As recently reported by the McClatchy Newspapers, the Obama administration views whistleblowing and leaks as a species of terrorism. According to McClatchy: “President Obama’s unprecedented initiative, known as the Insider Threat Program, is sweeping in its reach. It has received scant public attention even though it extends beyond the U.S. national security bureaucracies to most federal departments and agencies nationwide, including the Peace Corps, the Social Security Administration and the Education and Agriculture departments. It emphasizes leaks of classified material, but catchall definitions of ‘insider threat’ give agencies latitude to pursue and penalize a range of other conduct. … Leaks to the media are equated with espionage.”
Glenn Reynolds, talking about the role of leakers and whistleblowers.

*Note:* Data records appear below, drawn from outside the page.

(* ===== verification/TokenFormat.v ===== *)
(** * Token strings

    [TokenType], [base62_encode] and [is_likely_synapse_macaroon] of
    crates/data-model/src/tokens.rs: how tokens are minted and how their text
    is recognised. *)

From stdpp Require Import base tactics list strings.
From Stdlib Require Import ZArith Lia Ascii.
From S2P Require Import Prelude Text Externals.

Inductive TokenType : Type :=
| AccessTokenType
| RefreshTokenType
| CompatAccessTokenType
| CompatRefreshTokenType
| PersonalAccessTokenType.

#[export] Instance TokenType_eq_dec : EqDecision TokenType.
Proof. solve_decision. Defined.

Inductive TokenFormatError : Type :=
| InvalidFormat
| UnknownPrefix (prefix : string)
| InvalidCrc (expected got : string).

#[export] Instance TokenFormatError_eq_dec : EqDecision TokenFormatError.
Proof. solve_decision. Defined.

(** [mas_iana::oauth::OAuthTokenTypeHint]. *)
Inductive OAuthTokenTypeHint : Type :=
| HintAccessToken
| HintRefreshToken
| HintPct
| HintUnknown (s : string).

Definition prefix (t : TokenType) : string :=
  match t with
  | AccessTokenType => "mat"
  | RefreshTokenType => "mar"
  | CompatAccessTokenType => "mct"
  | CompatRefreshTokenType => "mcr"
  | PersonalAccessTokenType => "mpt"
  end.

Definition match_prefix (p : string) : option TokenType :=
  if decide (p = "mat") then Some AccessTokenType
  else if decide (p = "mar") then Some RefreshTokenType
  else if decide (p = "mct" ∨ p = "syt") then Some CompatAccessTokenType
  else if decide (p = "mcr" ∨ p = "syr") then Some CompatRefreshTokenType
  else if decide (p = "mpt") then Some PersonalAccessTokenType
  else None.

(** [impl PartialEq<OAuthTokenTypeHint> for TokenType]. *)
Definition matches_hint (t : TokenType) (h : OAuthTokenTypeHint) : bool :=
  match t, h with
  | (AccessTokenType | CompatAccessTokenType | PersonalAccessTokenType), HintAccessToken
  | (RefreshTokenType | CompatRefreshTokenType), HintRefreshToken => true
  | _, _ => false
  end.

(** ** Base 62 *)

Definition NUM : string :=
  "0123456789ABCDEFGHIJKLMNOPQRSTUVWXYZabcdefghijklmnopqrstuvwxyz".

(** The [while num > 0] loop; the digits are pushed least significant first.
    Six turns exhaust a [u32] ([base62_fuel]). *)
Fixpoint base62_digits (fuel : nat) (num : Z) : string :=
  match fuel with
  | O => ""
  | S fuel =>
      if (0 <? num)%Z
      then String (default "0"%char (String.get (Z.to_nat (num mod 62)) NUM))
             (base62_digits fuel (num / 62))
      else ""
  end.

(** [format!("{res:0>6}")]: right-aligned, filled with zeros. *)
Fixpoint zeros (n : nat) : string :=
  match n with O => "" | S n => String "0" (zeros n) end.
Definition pad_left_zero (width : nat) (s : string) : string :=
  zeros (width - str_len s) +:+ s.

Definition base62_encode (num : Z) : string :=
  pad_left_zero 6 (base62_digits 6 num).

(** ** Minting and checking *)

(** [decoded.get(4..13) == Some(b"location ")]: the nine bytes from offset 4
    on, when the text has at least thirteen. *)
Definition is_location (decoded : string) : bool :=
  (13 <=? str_len decoded)%nat
  && bool_decide (String.substring 4 9 decoded = "location ").

Section Tokens.
Context `{!Crc, !Base64}.

Definition is_likely_synapse_macaroon (token : string) : bool :=
  match base64url_decode token with
  | None => false
  | Some decoded => is_location decoded
  end.

(** [format!("{prefix}_{random_part}")] and the token built from it. *)
Definition token_base (t : TokenType) (random_part : string) : string :=
  prefix t +:+ "_" +:+ random_part.
Definition token_text (t : TokenType) (random_part : string) : string :=
  let base := token_base t random_part in
  let crc := base62_encode (crc32 base) in
  base +:+ "_" +:+ crc.

(** [TokenType::generate]. *)
Definition generate {R} `{!RngCore R} (t : TokenType) (rng : R) : string * R :=
  let '(random_part, rng) := sample_alphanumeric 30 rng in
  (token_text t random_part, rng).

(** [TokenType::check]. *)
Definition check (token : string) : result TokenFormatError TokenType :=
  if starts_with token "syt_" || is_likely_synapse_macaroon token
  then Ok CompatAccessTokenType
  else if starts_with token "syr_" then Ok CompatRefreshTokenType
  else
    match split_char "_" token with
    | [pre; random_part; crc] =>
        if negb (str_len pre =? 3)%nat || negb (str_len random_part =? 30)%nat
           || negb (str_len crc =? 6)%nat
        then Err InvalidFormat
        else
          try token_type <- ok_or (match_prefix pre) (UnknownPrefix pre);
          let base := prefix token_type +:+ "_" +:+ random_part in
          let expected_crc := base62_encode (crc32 base) in
          if decide (crc = expected_crc) then Ok token_type
          else Err (InvalidCrc expected_crc crc)
    | _ => Err InvalidFormat
    end.
End Tokens.

(** ** Base 62 lemmas *)

Lemma NUM_get k :
  (0 ≤ k < 62)%Z →
  ∃ c, String.get (Z.to_nat k) NUM = Some c ∧ ascii_alphanumeric c = true.
Proof.
  intros Hk.
  assert (Z.to_nat k < 62)%nat as H by lia. revert H.
  generalize (Z.to_nat k). clear. intros n Hn.
  do 62 (destruct n as [|n]; [eexists; split; reflexivity|]). lia.
Qed.

Lemma base62_digits_len fuel num : (str_len (base62_digits fuel num) ≤ fuel)%nat.
Proof.
  revert num. induction fuel as [|fuel IH]; intros num; simpl; [lia|].
  destruct (0 <? num)%Z; simpl; [specialize (IH (num / 62)%Z)|]; lia.
Qed.

Lemma base62_digits_chars fuel num :
  all_chars ascii_alphanumeric (base62_digits fuel num) = true.
Proof.
  revert num. induction fuel as [|fuel IH]; intros num; cbn [base62_digits]; [done|].
  destruct (0 <? num)%Z; [|done]. cbn [all_chars].
  destruct (NUM_get (num mod 62)) as (c & Hc & Hok); [apply Z.mod_pos_bound; lia|].
  by rewrite Hc, IH; simpl; rewrite Hok.
Qed.

(** Once the fuel covers the number of digits, more fuel changes nothing. *)
Lemma base62_digits_fuel n k num :
  (0 ≤ num < 62 ^ Z.of_nat n)%Z → base62_digits (n + k) num = base62_digits n num.
Proof.
  revert num. induction n as [|n IH]; intros num Hnum.
  - assert (num = 0)%Z as -> by lia. by destruct k.
  - cbn [base62_digits Nat.add]. destruct (Z.ltb_spec 0 num); [|done]. f_equal. apply IH.
    rewrite Nat2Z.inj_succ, Z.pow_succ_r in Hnum by lia. split.
    + apply Z.div_pos; lia.
    + apply Z.div_lt_upper_bound; lia.
Qed.

Lemma zeros_len n : str_len (zeros n) = n.
Proof. induction n; simpl; congruence. Qed.

Lemma zeros_chars n : all_chars ascii_alphanumeric (zeros n) = true.
Proof. by induction n. Qed.

Lemma alphanumeric_no_underscore s :
  all_chars ascii_alphanumeric s = true → no_char "_" s = true.
Proof.
  intros H. eapply all_chars_impl; [|exact H]. intros c Hc.
  apply bool_decide_eq_true. intros ->. vm_compute in Hc. done.
Qed.

Lemma base62_encode_len num : str_len (base62_encode num) = 6.
Proof.
  unfold base62_encode, pad_left_zero. rewrite str_len_app, zeros_len.
  pose proof (base62_digits_len 6 num). lia.
Qed.

Lemma base62_encode_chars num : all_chars ascii_alphanumeric (base62_encode num) = true.
Proof.
  unfold base62_encode, pad_left_zero.
  by rewrite all_chars_app, zeros_chars, base62_digits_chars.
Qed.

(** Encoding a [u32] ends within the six turns the loop is given (more
    turns add no digit) and always yields six letters or digits, the length
    [TokenType::check] expects of the checksum. *)
Theorem base62_encode_u32 num k :
  (0 ≤ num < 2 ^ 32)%Z →
  base62_digits (6 + k) num = base62_digits 6 num ∧
  str_len (base62_encode num) = 6 ∧
  all_chars ascii_alphanumeric (base62_encode num) = true.
Proof.
  intros Hnum. split; [apply base62_digits_fuel; simpl; lia|].
  split; [apply base62_encode_len | apply base62_encode_chars].
Qed.

Lemma base62_encode_u32_witness :
  base62_digits (6 + 4) 4294967295 = base62_digits 6 4294967295 ∧
  str_len (base62_encode 4294967295) = 6 ∧
  all_chars ascii_alphanumeric (base62_encode 4294967295) = true.
Proof. apply base62_encode_u32. lia. Defined.

Lemma zeros_app n s : zeros n +:+ String "0" s = zeros (S n) +:+ s.
Proof. induction n as [|n IH]; [done|]. simpl zeros. rewrite app_str_cons, IH. done. Qed.

(** The six-character checksum is not a faithful image of the CRC: digits
    are written least significant first but filled with zeros on the left, so a
    number and 62 times that number have the same text. *)
Theorem base62_encode_not_injective num :
  (0 < num)%Z → (num * 62 < 2 ^ 32)%Z →
  base62_encode (num * 62) = base62_encode num.
Proof.
  intros Hpos Hlt. unfold base62_encode.
  assert (base62_digits 6 num = base62_digits 5 num) as ->
    by (apply (base62_digits_fuel 5 1); simpl; lia).
  assert (base62_digits 6 (num * 62) = String "0" (base62_digits 5 num)) as ->.
  { change (base62_digits 6 (num * 62)) with
      (if (0 <? num * 62)%Z
       then String (default "0"%char (String.get (Z.to_nat ((num * 62) mod 62)) NUM))
              (base62_digits 5 (num * 62 / 62)) else "").
    rewrite Z.mod_mul, Z.div_mul by lia. by destruct (Z.ltb_spec 0 (num * 62)); [|lia]. }
  pose proof (base62_digits_len 5 num) as Hlen. unfold pad_left_zero.
  rewrite zeros_app. cbn [str_len]. f_equal. f_equal. lia.
Qed.

Lemma base62_encode_not_injective_witness : base62_encode 62 = base62_encode 1.
Proof. apply (base62_encode_not_injective 1); lia. Defined.

(** ** Checking what was minted *)

Lemma prefix_facts t :
  str_len (prefix t) = 3 ∧ no_char "_" (prefix t) = true ∧
  match_prefix (prefix t) = Some t ∧
  ∀ s, starts_with (prefix t +:+ s) "syt_" = false ∧
       starts_with (prefix t +:+ s) "syr_" = false.
Proof. destruct t; repeat split; reflexivity. Qed.

Lemma match_prefix_Some p t :
  match_prefix p = Some t →
  p = prefix t ∨ (p = "syt" ∧ t = CompatAccessTokenType)
  ∨ (p = "syr" ∧ t = CompatRefreshTokenType).
Proof. unfold match_prefix. repeat case_decide; intros [= <-]; simpl; naive_solver. Qed.

Section TokenFacts.
Context `{!Crc, !Base64}.

Lemma token_text_split t r :
  no_char "_" r = true →
  split_char "_" (token_text t r)
  = [prefix t; r; base62_encode (crc32 (token_base t r))].
Proof.
  intros Hr. unfold token_text, token_base at 1.
  destruct (prefix_facts t) as (_ & Hp & _).
  rewrite !app_str_assoc. change ("_" +:+ ?s) with (String "_" s).
  rewrite split_char_app by done.
  change ("_" +:+ ?s) with (String "_" s). rewrite split_char_app by done.
  rewrite split_char_word; [done|].
  apply alphanumeric_no_underscore, base62_encode_chars.
Qed.

Lemma token_text_len t r : str_len (token_text t r) = str_len r + 11.
Proof.
  unfold token_text, token_base. rewrite !str_len_app, base62_encode_len.
  destruct (prefix_facts t) as (-> & _). simpl. lia.
Qed.

Lemma token_text_not_legacy t r :
  starts_with (token_text t r) "syt_" = false ∧
  starts_with (token_text t r) "syr_" = false.
Proof.
  unfold token_text, token_base. rewrite !app_str_assoc.
  destruct (prefix_facts t) as (_ & _ & _ & Hs). apply Hs.
Qed.

Context `{!Base64Laws}.

Lemma token_text_check t r :
  str_len r = 30 → no_char "_" r = true → check (token_text t r) = Ok t.
Proof.
  intros Hlen Hr. unfold check.
  destruct (token_text_not_legacy t r) as [-> ->].
  unfold is_likely_synapse_macaroon.
  rewrite base64url_decode_length by (by rewrite token_text_len, Hlen). simpl.
  rewrite token_text_split by done. destruct (prefix_facts t) as (-> & _ & -> & _).
  rewrite Hlen, base62_encode_len. simpl. by rewrite decide_True.
Qed.

(** C39: every token the server mints, of any type and with any random part
    the generator can draw, is recognised by [TokenType::check] as a token
    of that type. *)
Theorem token_generate_check {R} `{!RngCore R, !RngLaws R} (t : TokenType) (rng : R) :
  check (generate t rng).1 = Ok t.
Proof.
  unfold generate.
  pose proof (sample_length 30 rng) as Hlen. pose proof (sample_chars 30 rng) as Hch.
  destruct (sample_alphanumeric 30 rng) as [r rng']. simpl in *.
  by apply token_text_check; [|apply alphanumeric_no_underscore].
Qed.

(** [TokenType::check] accepts nothing else: an accepted token is one of
    the two kinds of token imported from Synapse, taken as they are, or the
    canonical text (prefix, 30 bytes, checksum) of the type it reports; the
    [syt] and [syr] prefixes never reach the checksum test. *)
Theorem token_check_sound token t :
  check token = Ok t →
  (t = CompatAccessTokenType ∧
     (starts_with token "syt_" = true ∨ is_likely_synapse_macaroon token = true)) ∨
  (t = CompatRefreshTokenType ∧ starts_with token "syr_" = true) ∨
  ∃ r, str_len r = 30 ∧ no_char "_" r = true ∧ token = token_text t r.
Proof.
  unfold check. destruct (starts_with token "syt_") eqn:Hsyt; [naive_solver|].
  destruct (is_likely_synapse_macaroon token) eqn:Hmac; [naive_solver|]. simpl.
  destruct (starts_with token "syr_") eqn:Hsyr; [naive_solver|].
  destruct (split_char "_" token) as [|p [|r [|c [|]]]] eqn:Hs; try done.
  apply split_join_inv in Hs as [-> Hw].
  destruct (negb _ || _ || _) eqn:Hl; [done|].
  rewrite !orb_false_iff, !negb_false_iff, !Nat.eqb_eq in Hl.
  destruct (match_prefix p) as [t'|] eqn:Hm; simpl; [|done].
  case_decide as Hc; [|done]. intros [= <-]. right; right.
  apply match_prefix_Some in Hm as [-> |[[-> ->]|[-> ->]]].
  - exists r. apply Forall_cons in Hw as [_ [Hr _]%Forall_cons].
    split; [naive_solver|]. split; [done|].
    unfold token_text, token_base. rewrite !app_str_assoc. by subst c.
  - by vm_compute in Hsyt.
  - by vm_compute in Hsyr.
Qed.
End TokenFacts.

Section Witnesses.
Import Counter.

Lemma token_generate_check_witness :
  check (generate RefreshTokenType 7%Z).1 = Ok RefreshTokenType.
Proof. apply token_generate_check. Defined.

Lemma token_check_sound_witness :
  (AccessTokenType = CompatAccessTokenType ∧
     (starts_with (generate AccessTokenType 7%Z).1 "syt_" = true ∨
      is_likely_synapse_macaroon (generate AccessTokenType 7%Z).1 = true)) ∨
  (AccessTokenType = CompatRefreshTokenType ∧
     starts_with (generate AccessTokenType 7%Z).1 "syr_" = true) ∨
  ∃ r, str_len r = 30 ∧ no_char "_" r = true ∧
       (generate AccessTokenType 7%Z).1 = token_text AccessTokenType r.
Proof. apply token_check_sound. vm_compute. reflexivity. Defined.
End Witnesses.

This can be a complex issue, for all that I share much of what Reynolds says. Take, say, Switzerland, famous for its bank secrecy laws. What happens if an employee of a bank (this has actually happened in real life) gets all upset about the fact that, due to the laws, he or she cannot divulge the identity of a client even that client might be avoiding or evading taxes? (In the latter case, evasion is not a crime in Switzerland, but tax fraud is. The difference is technical). Now, suppose that person divulges all to Wikileaks, or the local Swiss newspaper, or the New York Times. Is he or she a hero? Well, if you hate Swiss banks and think its 1934 law is an abomination and that everything should be out in the open, maybe. (It might be worth noting that the person is not forced to work in a bank if he or she finds it objectionable.) But clearly, privacy, confidentiality, or call it what you will, is something that a lot of law-abiding people worry about. The same might apply in a case, where, say, a person who works for a pornography video firm starts, after having suddenly developed a “conscience”, to start sending out the names and addresses of the people who have bought videos or downloaded the stuff.
Whistleblowers can and do do a vital job and sometimes their lives are made very uncomfortable about it. There is the recent case of a person who tried to alert the public about the dreadful situation in the Mid-Staffordshire part of the UK National Health Service, for instance.

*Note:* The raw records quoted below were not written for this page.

Definition set_committed (w : World R) (d : Db) : World R :=
  mkWorld d (w_txn w) (w_rng w) (w_clock w) (w_ticks w) (w_db_now w) (w_driver_faults w)
    (w_homeserver_faults w) (w_render_faults w) (w_devices w) (w_activity w).
Definition set_txn (w : World R) (d : Db) : World R :=
  mkWorld (w_committed w) d (w_rng w) (w_clock w) (w_ticks w) (w_db_now w) (w_driver_faults w)
    (w_homeserver_faults w) (w_render_faults w) (w_devices w) (w_activity w).
Definition set_rng (w : World R) (r : R) : World R :=
  mkWorld (w_committed w) (w_txn w) r (w_clock w) (w_ticks w) (w_db_now w) (w_driver_faults w)
    (w_homeserver_faults w) (w_render_faults w) (w_devices w) (w_activity w).
Definition tick (w : World R) : World R :=
  mkWorld (w_committed w) (w_txn w) (w_rng w) (w_clock w) (S (w_ticks w)) (w_db_now w)
    (w_driver_faults w) (w_homeserver_faults w) (w_render_faults w) (w_devices w) (w_activity w).
Definition pop_driver_fault (w : World R) : World R :=
  mkWorld (w_committed w) (w_txn w) (w_rng w) (w_clock w) (w_ticks w) (w_db_now w)
    (tail (w_driver_faults w)) (w_homeserver_faults w) (w_render_faults w) (w_devices w)
    (w_activity w).
Definition pop_homeserver_fault (w : World R) : World R :=
  mkWorld (w_committed w) (w_txn w) (w_rng w) (w_clock w) (w_ticks w) (w_db_now w)
    (w_driver_faults w) (tail (w_homeserver_faults w)) (w_render_faults w) (w_devices w)
    (w_activity w).
Definition pop_render_fault (w : World R) : World R :=
  mkWorld (w_committed w) (w_txn w) (w_rng w) (w_clock w) (w_ticks w) (w_db_now w)
    (w_driver_faults w) (w_homeserver_faults w) (tail (w_render_faults w)) (w_devices w)
    (w_activity w).
Definition log_device (w : World R) (d : HomeserverCall) : World R :=
  mkWorld (w_committed w) (w_txn w) (w_rng w) (w_clock w) (w_ticks w) (w_db_now w)
    (w_driver_faults w) (w_homeserver_faults w) (w_render_faults w) (w_devices w ++ [d])
    (w_activity w).
Definition log_activity (w : World R) (a : Activity) : World R :=
  mkWorld (w_committed w) (w_txn w) (w_rng w) (w_clock w) (w_ticks w) (w_db_now w)
    (w_driver_faults w) (w_homeserver_faults w) (w_render_faults w) (w_devices w)
    (w_activity w ++ [a]).

(** [clock.now()]. *)
Definition now {E} : M (World R) E DateTime := λ w, (Ok (w_clock w (w_ticks w)), tick w).

(** A use of the generator. *)
Definition with_rng {E A} (f : R → A * R) : M (World R) E A := λ w,
  let '(a, r) := f (w_rng w) in (Ok a, set_rng w r).

(** A call to the homeserver, which may fail. *)
Definition homeserver_call (c : HomeserverCall) : M (World R) HomeserverError unit := λ w,
  match w_homeserver_faults w with
  | true :: _ => (Err HomeserverFailed, pop_homeserver_fault w)
  | _ => (Ok tt, log_device (pop_homeserver_fault w) c)
  end.

(** An answer is rendered: a template of crates/templates or a serializer, which
    may fail with [e]. *)
Definition render_answer {E} (e : E) : M (World R) E unit := λ w,
  match w_render_faults w with
  | true :: _ => (Err e, pop_render_fault w)
  | _ => (Ok tt, pop_render_fault w)
  end.

(** ** Repositories *)

Abbreviation Repo := (M (World R) DatabaseError) (only parsing).

(** One round trip to the database; it may fail. *)
Definition query : Repo unit := λ w,
  match w_driver_faults w with
  | true :: _ => (Err Driver, pop_driver_fault w)
  | _ => (Ok tt, pop_driver_fault w)
  end.

(** A [SELECT]. *)
Definition select {A} (f : Db → A) : Repo A :=
  do! query;
  gets (λ w, f (w_txn w)).

(** An [INSERT] or [UPDATE]: the number of affected rows. *)
Definition execute (stmt : Db → option (nat * Db)) : Repo nat :=
  do! query;
  λ w, match stmt (w_txn w) with
       | Some (n, d) => (Ok n, set_txn w d)
       | None => (Err Driver, w)
       end.

(** [PgRepository::from_pool]: a transaction on the committed database. *)
Definition from_pool : Repo unit :=
  do! query;
  modify (λ w, set_txn w (w_committed w)).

I guess one broad way to consider the issue is that with governments, unlike private sector companies, the former are paid for by taxes, and the taxpayers are entitled to expect those bodies to be run appropriately. Although watchdogs and politicians in theory are supposed to enable this to happen, in practice, monopolistic organisations with the powers of coercion are vulnerable to abuse. I have already mentioned the NHS. Consider also the less-than-perfect UK police force, which has been mired in various corruption scandals in recent years, or the BBC, the state-privileged UK broadcaster that for years allowed a paedophile by the name of Jimmy Savile to work there (although it is not known if the BBC ever had enough evidence to kick him out). In these sort of cases, a leaker of information can do the public a favour. The risk of leaks is also one of those things that keeps organisations on their toes – well, good. On the other hand, journalists need to use a bit of commonsense so they don’t become the tools of someone else’s agenda. Not all leakers are heroes, or even all that bothered about issues of liberty and justice.
One issue of course is that while it is right for a whistleblower to blab to the press about a systemic problem, it is and can be wrong to leak in cases where a private individual’s privacy and welfare might be put at risk. And for that matter, where a leaker passes on information that might aid an enemy force and endanger lives (this is sometimes argued to be the case with some of the Wikileaks stuff about the Middle East), this also crosses a line.
As far as the Obama, or indeed any other administration, is concerned, fighting against leakers may sometimes be necessary, but by and large, the best way to avoid problems in the first place is to do fewer shameful and stupid things that people want to leak about. And the Obama administration seems to be intent on collecting scandals the same way that some folk collect stamps.
Meanwhile, it appears Mr Snowden cannot find a country that will have him.